What this task involves: Counting the line with "queued x.(customers) p'.(queue)" as the last one, copy out the lines of the data exactly from the first onward.

(Collected data entries)
----

Lemma ok_joined t x w W n k p p' ws c : ok (Some t) None x w W -> pool_in x n = Some (k, p) -> p.(resources).(Resource.resources) <= 0 ->
  queued x.(customers) p'.(queue) ws -> (forall e, admits x.(customers) p.(queue) e -> admits x.(customers) p'.(queue) e) ->
  p'.(queue).(Queue.capacity) = Queue.INT_MAX -> p'.(resources) = p.(resources) -> p'.(mutex) = false ->
  p'.(postServiceAction) = p.(postServiceAction) -> p'.(postQueueingAction) = p.(postQueueingAction) -> ws ≡ₚ t :: W n ->
  waits w p t -> x.(customers) !! t = Some c -> c.(finished) = false -> good c.(serviceDemand) ->
  ok None None (upd_pool n p' x) w (<[n := ws]> W).
Proof.
  intros Hok Hp Hr Hq Ha Hcap Hres Hm E1 E2 Hws Hwt Hc Hf Hg. pose proof (ok_pool _ _ _ _ _ Hok n k p Hp) as [Pq Po Pc Pa Pm Pr Pi Pn].
  destruct (pool_posts _ _ _ _ _ _ _ _ Hok Hp) as [Hs1 Hs2]. assert (is_Some (x.(customers) !! t)) as Ht by (by exists c).
  pose proof (holds_at _ _ _ _ _ _ _ _ Hok (waits_node _ _ _ Hwt) Hs2 (fun m => ok_its_way _ _ _ _ _ m Hok)) as Hg'.
  eapply ok_pool_put; [exact Hok|exact Hp|done|done| | | | | |].
  - split; rewrite ?Hres; try done; [by rewrite Hws; apply NoDup_cons; split; [eapply ok_its_way|]|intros u Hu; by apply Ha, Pa|lia|].
    rewrite (decide_False (P := None = Some n)) in Pn |- * by done. rewrite Pn. do 2 f_equal.
    rewrite (holders_transit (upd_pool n p' x) w p' ws t Ht). rewrite decide_False.
    + rewrite Nat.add_0_r. apply holders_ext; [done|]. intros u _ Hu. unfold holds. rewrite E1, E2, Hws, elem_of_cons. naive_solver.
    + unfold holds. rewrite E1, (waits_node _ _ _ Hwt), Hws. intros [[= E]|[_ Hn]]; [congruence|apply Hn; by left].
  - intros u Hu. rewrite Hws in Hu. apply elem_of_cons in Hu as [->|Hu]; [done|]. split; [|done]. by eapply ok_waits.
  - done.
  - intros m k' q Hmn Hq'. split; [|done]. rewrite (holders_transit x w q (W m) t Ht). rewrite decide_False; [lia|].
    rewrite (Hg' m k' q Hq'). cbn. congruence.
  - intros u m Hu _ Hat. destruct (decide (u = t)) as [->|]; [|eapply ok_placed; [exact Hok|done|congruence|done]].
    rewrite (waits_node _ _ _ Hwt) in Hat. injection Hat as <-. destruct (class_node _ _ _ Hs2) as (nd & -> & _). by eexists.
  - intros u cu Hcu _. destruct (decide (u = t)) as [->|].
    + rewrite Hc in Hcu. injection Hcu as <-. split; [done|by right].
    + split; [eapply ok_alive; [exact Hok|done|congruence]|left; congruence].
Qed.

Lemma queued_same tr cs cs' q ws : alike tr cs cs' -> queued cs q ws -> queued cs' q ws.
Proof. intros [Hk _]%alike_keeps. apply queued_keeps. by apply keeps_all. Qed.

Lemma admits_same tr cs cs' q e : alike tr cs cs' -> admits cs q e -> admits cs' q e.
Proof. intros [Hk _]%alike_keeps. apply accepts_keeps. by apply keeps_all. Qed.

Lemma accept_queue t n k p c (v : V) W : okv (Some t) None v W -> pool_in (net_of v) n = Some (k, p) -> p.(resources).(Resource.resources) <= 0 ->
  (net_of v).(customers) !! t = Some c -> c.(finished) = false -> good c.(serviceDemand) ->
  getThreadCurrentlyControllingManager (thread_of t v.(world)) <> None -> t ∉ v.(world).(ThreadManager.queue) ->
  exists v' ws c', VexQueueingNode_accept gsf uniform k n t v = Ok v' /\ v'.(world) = upd t (place p.(postQueueingAction)) (upd t (do_leg Queues) v.(world)) /\
    ws ≡ₚ t :: W n /\ okv None None v' (<[n := ws]> W) /\ (net_of v').(customers) !! t = Some c' /\ c'.(finished) = false.
Proof.
  intros Hok Hp Hr Hc Hf Hg Hman Hoff. pose proof (ok_pool _ _ _ _ _ Hok n k p Hp) as [Pq Po Pc Pa Pm Pr Pi Pn].
  pose proof (ok_length _ _ _ _ _ _ _ _ Hok Hp (ex_intro _ c Hc)) as Hlen. destruct (pool_posts _ _ _ _ _ _ _ _ Hok Hp) as [Hs1 Hs2].
  set (p1 := set_mutex true p). pose proof (pool_in_put n k p p1 v Hp) as Hp1.
  destruct (enqueue_queued insertIntoQueue placed ModelNodes.now t c (customers (net_of v)) (queue p) (W n) at_tail_inserts Pq (Pa t (ex_intro _ c Hc)) Hc) as (d & ws & He & Hpl & Hq' & Ha');
    [by rewrite Pc|]. pose proof (placed_perm _ _ _ _ Hpl) as Hws.
  set (cs := <[t := setQueueInsertionTime ModelNodes.now c]> (customers (net_of v))) in *. set (q' := Queue.population _ _ _) in *.
  unfold VexQueueingNode_accept. rewrite (lock_known _ _ _ _ Hp Pm). cbn [mbind res_bind]. fold p1. rewrite (get_pool_known _ _ _ _ Hp1). cbn [mbind res_bind].
  assert (Resource.resourceIsAvailable (resources p1) = false) as -> by (unfold Resource.resourceIsAvailable; cbn; by apply Z.ltb_ge).
  assert (Queue.canAccept (queue p1) = true) as ->.
  { unfold Queue.canAccept. cbn. rewrite Pc, (queued_pop _ _ _ Pq). by apply Z.ltb_lt. }
  assert (customers (net_of (put_pool n p1 v)) = customers (net_of v)) as -> by (by rewrite net_put_pool).
  cbv zeta. change (Queue.enqueue ?a ?b ?e ?f) with (Queue.enqueue_with insertIntoQueue a b e (queue p)). rewrite He. cbn [mbind res_bind].
  set (p2 := set_queue q' _). set (v2 := put_pool n p2 _).
  assert (net_of v2 = upd_pool n p2 (set_customers cs (net_of v))) as Hv2.
  { unfold v2. rewrite net_put_pool, net_on_net, net_put_pool. apply (upd_pool_twice n p2 p1 (set_customers cs (net_of v))). }
  assert (pool_in (set_customers cs (net_of v)) n = Some (k, p)) as Hp' by done.
  assert (pool_in (net_of v2) n = Some (k, p2)) as Hp2 by (rewrite Hv2, (pool_in_upd _ _ _ _ _ _ Hp'); by rewrite decide_True).
  unfold blockAtQueue. rewrite (unlock_known n k p2) by exact Hp2. cbn [mbind res_bind]. set (v3 := put_pool n _ _).
  assert (net_of v3 = upd_pool n (set_mutex false p2) (set_customers cs (net_of v))) as Hv3.
  { unfold v3. rewrite net_put_pool. change (net_of (on_world _ v2)) with (net_of v2). rewrite Hv2. apply upd_pool_twice. }
  destruct (setLocation_known (postQueueingAction p) t v3) as (v' & Hv' & Hx & Hw'); [rewrite Hv3; cbn; unfold cs; rewrite lookup_insert_eq; by eexists|].
  change (postQueueingAction _) with (postQueueingAction p). rewrite Hv'.
  assert (v'.(world) = upd t (place p.(postQueueingAction)) (upd t (do_leg Queues) v.(world))) as Hw by exact Hw'.
  assert (okv (Some t) None (mkVex v'.(world) (set_part (put_at (postQueueingAction p) t (set_customers cs (net_of v))) v.(locks))) W) as Hok'.
  { unfold net_of at 1. cbn [locks world]. rewrite part_set, Hw. eapply ok_transit; [exact Hok| |done|intros u Hu; by rewrite !thread_of_other|done].
    intros u. cbn. unfold cs. destruct (decide (u = t)) as [->|]; [rewrite lookup_alter_eq, lookup_insert_eq, Hc|rewrite lookup_alter_ne, lookup_insert_ne by done; apply alike_refl].
    by cbn. }
  unfold net_of at 1 in Hok'. cbn [locks world] in Hok'. rewrite part_set in Hok'.
  assert (alike (Some t) cs (put_at (postQueueingAction p) t (set_customers cs (net_of v))).(customers)) as Hsame by (by apply alike_alter).
  set (c' := Customer.setLocation (Some (postQueueingAction p)) (setQueueInsertionTime ModelNodes.now c)).
  assert ((put_at (postQueueingAction p) t (set_customers cs (net_of v))).(customers) !! t = Some c') as Hc'.
  { apply customer_at. cbn. unfold cs. by rewrite lookup_insert_eq. }
  exists v', ws, c'. split; [done|]. split; [done|]. split; [done|]. rewrite Hx, Hv3. split; [|by split].
  apply (ok_joined t (put_at (postQueueingAction p) t (set_customers cs (net_of v))) v'.(world) W n k p (set_mutex false p2) ws c'); try done.
  - by eapply queued_same.
  - intros e Hadm. eapply admits_same; [exact Hsame|]. apply Ha'. eapply admits_same; [|exact Hadm].
    intros u. cbn. unfold cs. destruct (decide (u = t)) as [->|]; [rewrite lookup_alter_eq, lookup_insert_eq, Hc; by cbn|rewrite lookup_alter_ne, lookup_insert_ne by done; apply (alike_refl (Some t))].
  - split; unfold node_at; rewrite ?Hw, ?thread_of_upd; try done.
Qed.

----

Solution to the exercise:
Lemma ok_joined t x w W n k p p' ws c : ok (Some t) None x w W -> pool_in x n = Some (k, p) -> p.(resources).(Resource.resources) <= 0 ->
  queued x.(customers) p'.(queue) ws -> (forall e, admits x.(customers) p.(queue) e -> admits x.(customers) p'.(queue) e) ->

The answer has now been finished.